In termini didattici occorre soffermarsi nel formare la mente che pensa e non solo la mente che sa (io lo dicevo ai miei docenti anche in tempi non sospetti). Le restrizioni della pandemia hanno fatto emergere ancora di più queste problematiche ma non ci ha fornito ancora i mezzi per affrontarle e non credo potrà mai farlo. Dobbiamo trovare noi la soluzione! Il nostro sforzo quindi continuerà sempre verso la direzione di pensare a una scuola in cui altre abilità sociali, o meglio, abilità sempre presenti ma che magari erano state poste su un gradino più basso, oggi devono avere un merito e un apprezzamento maggiore.

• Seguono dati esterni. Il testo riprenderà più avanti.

(* ===== verification/Enums.v ===== *)
(** * Enumerations of the store contract ([store/enums.go])

    Each Go enum is an [int8] with a table of names.  The constants are the
    constructors of an inductive type; [ordinal] is the stored [int8] value,
    and the generic codec ([enumString], [enumText], [enumParse]) works on the
    integer exactly as the Go generics do, out-of-range values included. *)

From S2P Require Import Prelude.

(** ** The generic codec *)

Definition enumName (names : list string) (v : Z) : option string :=
  if v <? 0 then None else names !! Z.to_nat v.

Definition enumString (v : Z) (names : list string) : string :=
  match enumName names v with
  | Some n => n
  | None => "invalid(" +:+ pretty v +:+ ")"
  end.

Definition enumText (v : Z) (names : list string) : error + string :=
  match enumName names v with
  | Some n => inr n
  | None => inl ErrInvalid
  end.

(** The first name equal to the text gives the value; [i] is the loop index. *)
Fixpoint enumParseFrom (i : Z) (names : list string) (b : string) : error + Z :=
  match names with
  | [] => inl ErrInvalid
  | n :: names' => if strEq n b then inr i else enumParseFrom (i + 1) names' b
  end.

Definition enumParse (b : string) (names : list string) : error + Z := enumParseFrom 0 names b.

(** ** The interface an enum type implements *)

Class GoEnum (T : Type) := {
  ordinal : T → Z;
  names : list string;
  values : list T;
  values_ordinal : ordinal <$> values = seqZ 0 (len values);
  values_names : length values = length names;
  values_complete : ∀ v, v ∈ values;
  names_NoDup : NoDup names;
}.

Definition toText {T} `{GoEnum T} (v : T) : error + string := enumText (ordinal v) names.
Definition toString {T} `{GoEnum T} (v : T) : string := enumString (ordinal v) names.

(** [UnmarshalText]: the parsed integer converted to the enum type. *)
Definition ofText {T} `{GoEnum T} (b : string) : error + T :=
  match enumParse b names with
  | inl e => inl e
  | inr i => match values !! Z.to_nat i with Some v => inr v | None => inl ErrInvalid end
  end.

(** ** The enum types *)

Inductive DeliveryStatus :=
  | DeliveryPending | DeliveryQueued | DeliveryLeased | DeliveryDeferred | DeliverySent
  | DeliveryFailed | DeliveryBounced | DeliveryComplained | DeliverySuppressed | DeliveryCancelled.

Inductive Lane := LaneBulk | LaneTransactional | LaneProbe.

Inductive ErrorClass :=
  | ErrorClassNone | ErrorClassTransient | ErrorClassRateLimited
  | ErrorClassPermanent | ErrorClassPolicy | ErrorClassAuth.

Inductive CampaignStatus :=
  | CampaignDraft | CampaignScheduled | CampaignRunning
  | CampaignPaused | CampaignCompleted | CampaignCancelled.

Inductive TransportStatus := TransportHealthy | TransportCooldown | TransportUnhealthy.

Inductive BounceType := BounceUnknown | BounceHard | BounceSoft | BounceComplaint.

Inductive TrackingKind :=
  | TrackingOpen | TrackingClick | TrackingUnsubscribeClicked | TrackingUnsubscribed.

Inductive MailboxStatus := MailboxUnknown | MailboxOK | MailboxError.

Inductive HealthStatus := HealthUnknown | HealthGreen | HealthYellow | HealthRed.

#[global] Instance DeliveryStatus_eq_dec : EqDecision DeliveryStatus.
Proof. solve_decision. Defined.
#[global] Instance Lane_eq_dec : EqDecision Lane.
Proof. solve_decision. Defined.
#[global] Instance ErrorClass_eq_dec : EqDecision ErrorClass.
Proof. solve_decision. Defined.
#[global] Instance CampaignStatus_eq_dec : EqDecision CampaignStatus.
Proof. solve_decision. Defined.
#[global] Instance TransportStatus_eq_dec : EqDecision TransportStatus.
Proof. solve_decision. Defined.
#[global] Instance BounceType_eq_dec : EqDecision BounceType.
Proof. solve_decision. Defined.
#[global] Instance TrackingKind_eq_dec : EqDecision TrackingKind.
Proof. solve_decision. Defined.
#[global] Instance MailboxStatus_eq_dec : EqDecision MailboxStatus.
Proof. solve_decision. Defined.
#[global] Instance HealthStatus_eq_dec : EqDecision HealthStatus.
Proof. solve_decision. Defined.

(** The laws of a concrete enum hold by computation. *)
Ltac solve_enum :=
  solve [ reflexivity
        | intros []; set_solver
        | apply (bool_decide_unpack _); vm_compute; exact I ].

#[global] Program Instance DeliveryStatus_enum : GoEnum DeliveryStatus := {|
  ordinal v := match v with
    | DeliveryPending => 0 | DeliveryQueued => 1 | DeliveryLeased => 2 | DeliveryDeferred => 3
    | DeliverySent => 4 | DeliveryFailed => 5 | DeliveryBounced => 6 | DeliveryComplained => 7
    | DeliverySuppressed => 8 | DeliveryCancelled => 9 end;
  names := ["pending"; "queued"; "leased"; "deferred"; "sent";
            "failed"; "bounced"; "complained"; "suppressed"; "cancelled"]%string;
  values := [DeliveryPending; DeliveryQueued; DeliveryLeased; DeliveryDeferred; DeliverySent;
             DeliveryFailed; DeliveryBounced; DeliveryComplained; DeliverySuppressed; DeliveryCancelled];
|}.
Solve All Obligations with solve_enum.

#[global] Program Instance Lane_enum : GoEnum Lane := {|
  ordinal v := match v with LaneBulk => 0 | LaneTransactional => 1 | LaneProbe => 2 end;
  names := ["bulk"; "transactional"; "probe"]%string;
  values := [LaneBulk; LaneTransactional; LaneProbe];
|}.
Solve All Obligations with solve_enum.

#[global] Program Instance ErrorClass_enum : GoEnum ErrorClass := {|
  ordinal v := match v with
    | ErrorClassNone => 0 | ErrorClassTransient => 1 | ErrorClassRateLimited => 2
    | ErrorClassPermanent => 3 | ErrorClassPolicy => 4 | ErrorClassAuth => 5 end;
  names := ["none"; "transient"; "rate_limited"; "permanent"; "policy"; "auth"]%string;
  values := [ErrorClassNone; ErrorClassTransient; ErrorClassRateLimited;
             ErrorClassPermanent; ErrorClassPolicy; ErrorClassAuth];
|}.
Solve All Obligations with solve_enum.

#[global] Program Instance CampaignStatus_enum : GoEnum CampaignStatus := {|
  ordinal v := match v with
    | CampaignDraft => 0 | CampaignScheduled => 1 | CampaignRunning => 2
    | CampaignPaused => 3 | CampaignCompleted => 4 | CampaignCancelled => 5 end;
  names := ["draft"; "scheduled"; "running"; "paused"; "completed"; "cancelled"]%string;
  values := [CampaignDraft; CampaignScheduled; CampaignRunning;
             CampaignPaused; CampaignCompleted; CampaignCancelled];
|}.
Solve All Obligations with solve_enum.

#[global] Program Instance TransportStatus_enum : GoEnum TransportStatus := {|
  ordinal v := match v with TransportHealthy => 0 | TransportCooldown => 1 | TransportUnhealthy => 2 end;
  names := ["healthy"; "cooldown"; "unhealthy"]%string;
  values := [TransportHealthy; TransportCooldown; TransportUnhealthy];
|}.
Solve All Obligations with solve_enum.

#[global] Program Instance BounceType_enum : GoEnum BounceType := {|
  ordinal v := match v with BounceUnknown => 0 | BounceHard => 1 | BounceSoft => 2 | BounceComplaint => 3 end;
  names := ["unknown"; "hard"; "soft"; "complaint"]%string;
  values := [BounceUnknown; BounceHard; BounceSoft; BounceComplaint];
|}.
Solve All Obligations with solve_enum.

#[global] Program Instance TrackingKind_enum : GoEnum TrackingKind := {|
  ordinal v := match v with
    | TrackingOpen => 0 | TrackingClick => 1 | TrackingUnsubscribeClicked => 2 | TrackingUnsubscribed => 3 end;
  names := ["open"; "click"; "unsubscribe_clicked"; "unsubscribed"]%string;
  values := [TrackingOpen; TrackingClick; TrackingUnsubscribeClicked; TrackingUnsubscribed];
|}.
Solve All Obligations with solve_enum.

#[global] Program Instance MailboxStatus_enum : GoEnum MailboxStatus := {|
  ordinal v := match v with MailboxUnknown => 0 | MailboxOK => 1 | MailboxError => 2 end;
  names := ["unknown"; "ok"; "error"]%string;
  values := [MailboxUnknown; MailboxOK; MailboxError];
|}.
Solve All Obligations with solve_enum.

#[global] Program Instance HealthStatus_enum : GoEnum HealthStatus := {|
  ordinal v := match v with HealthUnknown => 0 | HealthGreen => 1 | HealthYellow => 2 | HealthRed => 3 end;
  names := ["unknown"; "green"; "yellow"; "red"]%string;
  values := [HealthUnknown; HealthGreen; HealthYellow; HealthRed];
|}.
Solve All Obligations with solve_enum.

(** An enum is determined by its ordinal, hence usable as a map key. *)
#[global] Program Instance DeliveryStatus_countable : Countable DeliveryStatus :=
  inj_countable' (λ v, Z.to_nat (ordinal v)) (λ n, default DeliveryPending (values !! n)) _.
Next Obligation. by intros []. Qed.

#[global] Program Instance TrackingKind_countable : Countable TrackingKind :=
  inj_countable' (λ v, Z.to_nat (ordinal v)) (λ n, default TrackingOpen (values !! n)) _.
Next Obligation. by intros []. Qed.

#[global] Program Instance Lane_countable : Countable Lane :=
  inj_countable' (λ v, Z.to_nat (ordinal v)) (λ n, default LaneBulk (values !! n)) _.
Next Obligation. by intros []. Qed.

(** [DeliveryStatus.Terminal] *)
Definition Terminal (v : DeliveryStatus) : bool :=
  match v with
  | DeliverySent | DeliveryFailed | DeliveryBounced | DeliveryComplained
  | DeliverySuppressed | DeliveryCancelled => true
  | _ => false
  end.

(** ** Properties of the codec *)

Lemma enumParseFrom_spec i ns b :
  enumParseFrom i ns b =
    match list_find (eq b) ns with
    | Some (k, _) => inr (i + Z.of_nat k)
    | None => inl ErrInvalid
    end.
Proof.
  revert i. induction ns as [|n ns IH]; intros i; simpl; [done|].
  unfold strEq. case_bool_decide as Hn; destruct (decide (b = n)); try congruence.
  - f_equal. lia.
  - rewrite IH. destruct (list_find (eq b) ns) as [[k x]|]; simpl; [|done].
    f_equal. lia.
Qed.

Lemma list_find_NoDup_lookup (ns : list string) k b :
  NoDup ns → ns !! k = Some b → list_find (eq b) ns = Some (k, b).
Proof.
  intros Hnd Hk. apply list_find_Some. split; [done|]. split; [done|].
  intros j y Hj Hlt ->. pose proof (NoDup_lookup _ _ _ _ Hnd Hj Hk). lia.
Qed.

Section enum.
Context {T : Type} `{GoEnum T}.

Lemma ordinal_lookup v : ∃ k : nat, ordinal v = Z.of_nat k ∧ values !! k = Some v.
Proof.
  destruct (list_elem_of_lookup_1 _ _ (values_complete v)) as [k Hk].
  exists k. split; [|done].
  assert (Ho : (ordinal <$> values) !! k = Some (ordinal v)) by (rewrite list_lookup_fmap, Hk; done).
  rewrite values_ordinal, lookup_seqZ in Ho. lia.
Qed.

(** Every constant has a name, and the text it marshals to is that name. *)
Lemma toText_defined v : ∃ (k : nat) n, values !! k = Some v ∧ names !! k = Some n ∧ toText v = inr n.
Proof.
  destruct (ordinal_lookup v) as (k&Ho&Hk).
  assert (Hlt : (k < length names)%nat).
  { rewrite <- values_names. by eapply lookup_lt_Some. }
  apply lookup_lt_is_Some in Hlt as [n Hn].
  exists k, n. split_and!; [done..|].
  unfold toText, enumText, enumName. rewrite Ho.
  destruct (Z.of_nat k <? 0) eqn:?; [to_prop; lia|]. by rewrite Nat2Z.id, Hn.
Qed.

Lemma ofText_toText_generic v s : toText v = inr s → ofText s = inr v.
Proof.
  destruct (toText_defined v) as (k&n&Hk&Hn&->). intros [= <-].
  unfold ofText, enumParse. rewrite enumParseFrom_spec.
  rewrite (list_find_NoDup_lookup _ _ _ names_NoDup Hn).
  by rewrite Z.add_0_l, Nat2Z.id, Hk.
Qed.
End enum.

(** Marshalling any enum constant to text and unmarshalling the text gives
    the constant back, for every enum type of the contract. *)
Theorem enum_text_roundtrip {T} `{GoEnum T} (v : T) :
  ∃ s, toText v = inr s ∧ ofText s = inr v ∧ toString v = s.
Proof.
  destruct (toText_defined v) as (k&n&Hk&Hn&Ht). exists n.
  split; [done|]. split; [by apply ofText_toText_generic|].
  unfold toText, enumText in Ht. unfold toString, enumString. by case_match; simplify_eq.
Qed.

(** Unmarshalling accepts exactly the names: whatever text it accepts is the
    text the resulting constant marshals to; every other text is ErrInvalid. *)
Theorem enum_parse_exact {T} `{GoEnum T} (s : string) :
  match ofText s with
  | inr v => toText (T := T) v = inr s
  | inl e => e = ErrInvalid ∧ s ∉ names (T := T)
  end.
Proof.
  unfold ofText, enumParse. rewrite enumParseFrom_spec.
  destruct (list_find (eq s) names) as [[k b]|] eqn:Hf.
  - apply list_find_Some in Hf as (Hk&<-&_).
    rewrite Z.add_0_l, Nat2Z.id. assert (Hlt : (k < length values)%nat).
    { rewrite values_names. by eapply lookup_lt_Some. }
    apply lookup_lt_is_Some in Hlt as [v Hv]. rewrite Hv.
    destruct (toText_defined v) as (k'&n&Hk'&Hn&Ht).
    destruct (ordinal_lookup v) as (k0&Ho&Hk0).
    assert (ordinal v = Z.of_nat k) as Hok.
    { assert (Hx : (ordinal <$> values) !! k = Some (ordinal v)) by (rewrite list_lookup_fmap, Hv; done).
      rewrite values_ordinal, lookup_seqZ in Hx. lia. }
    unfold toText, enumText, enumName. rewrite Hok.
    destruct (Z.of_nat k <? 0) eqn:?; [to_prop; lia|]. by rewrite Nat2Z.id, Hk.
  - split; [done|]. apply list_find_None in Hf. intros Hin.
    rewrite Forall_forall in Hf. by eapply Hf.
Qed.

“Vivi e impara” diceva qualcuno, per riferirsi al ruolo che le nuove esperienze e i nuovi mezzi di comunicazione hanno nel modificare le logiche presenti.

Abituiamo i ragazzi a vivere il mondo presente, il loro mondo, sfruttando tutto ciò che la tecnologia pone di positivo e aiutandoli a comprendere le trappole, i pericoli che si celano dietro. Perché in ogni cosa della vita, non è tutto oro ciò che luccica!